(** Moving an item one place up or down permutes the list, and moving it
    back restores the list; at the ends nothing happens. *)
Theorem move_item_swap {T} (items : list T) (index : nat) (direction : Z) :
  (index < length items)%nat → direction = 1 ∨ direction = -1 →
  let target := Z.of_nat index + direction in
  let moved := moveDesignItem items index direction in
  moved ≡ₚ items ∧
  (0 ≤ target < Z.of_nat (length items) →
     moveDesignItem moved (Z.to_nat target) (- direction) = items ∧
     moved !! Z.to_nat target = items !! index ∧ moved !! index = items !! Z.to_nat target) ∧
  (¬ 0 ≤ target < Z.of_nat (length items) → moved = items).
Proof.
  intros Hi Hd target moved. subst moved. unfold moveDesignItem. fold target.
  destruct (_ || _) eqn:Hout.
  { apply orb_true_iff in Hout. split_and!; [done| |done].
    intros Ht. exfalso. destruct Hout; reflect_bools; lia. }
  apply orb_false_iff in Hout as [H1 H2]. reflect_bools.
  destruct (lookup_lt_is_Some_2 items index Hi) as [a Ha].
  destruct (lookup_lt_is_Some_2 items (Z.to_nat target)) as [b Hb]; [lia|].
  rewrite Ha, Hb. assert (index ≠ Z.to_nat target) as Hne by lia.
  assert (∀ i, (i < length items)%nat → (i < length (<[index:=b]> items))%nat) as Hlen
    by (intros; by rewrite length_insert).
  split_and!; [|intros _|lia].
  - apply Permutation_inj. split; [by rewrite !length_insert|].
    exists (λ i, if decide (i = index) then Z.to_nat target
                 else if decide (i = Z.to_nat target) then index else i). split.
    + intros x y. repeat case_decide; lia.
    + intros i. repeat case_decide; subst.
      * rewrite list_lookup_insert_ne, list_lookup_insert_eq by (done || lia). done.
      * rewrite list_lookup_insert_eq by (rewrite length_insert; lia). done.
      * by rewrite !list_lookup_insert_ne.
  - rewrite !length_insert.
    replace (Z.of_nat (Z.to_nat target) + - direction) with (Z.of_nat index) by lia.
    rewrite Nat2Z.id, bool_decide_eq_false_2, bool_decide_eq_false_2 by lia. cbn [orb].
    rewrite list_lookup_insert_eq by (rewrite length_insert; lia).
    rewrite list_lookup_insert_ne, list_lookup_insert_eq by lia. split_and!; [|done|done].
    rewrite list_insert_insert_eq, (list_insert_id (<[index:=b]> items) (Z.to_nat target) b).
    + rewrite list_insert_insert_eq. by apply list_insert_id.
    + by rewrite list_lookup_insert_ne.
Qed.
━━━━
» **Exercise requirements**
Look for the string "moved" in the listing above and copy every line holding it.

» **Reply**
  let moved := moveDesignItem items index direction in
  moved ≡ₚ items ∧
     moveDesignItem moved (Z.to_nat target) (- direction) = items ∧
     moved !! Z.to_nat target = items !! index ∧ moved !! index = items !! Z.to_nat target) ∧
  (¬ 0 ≤ target < Z.of_nat (length items) → moved = items).
  intros Hi Hd target moved. subst moved. unfold moveDesignItem. fold target.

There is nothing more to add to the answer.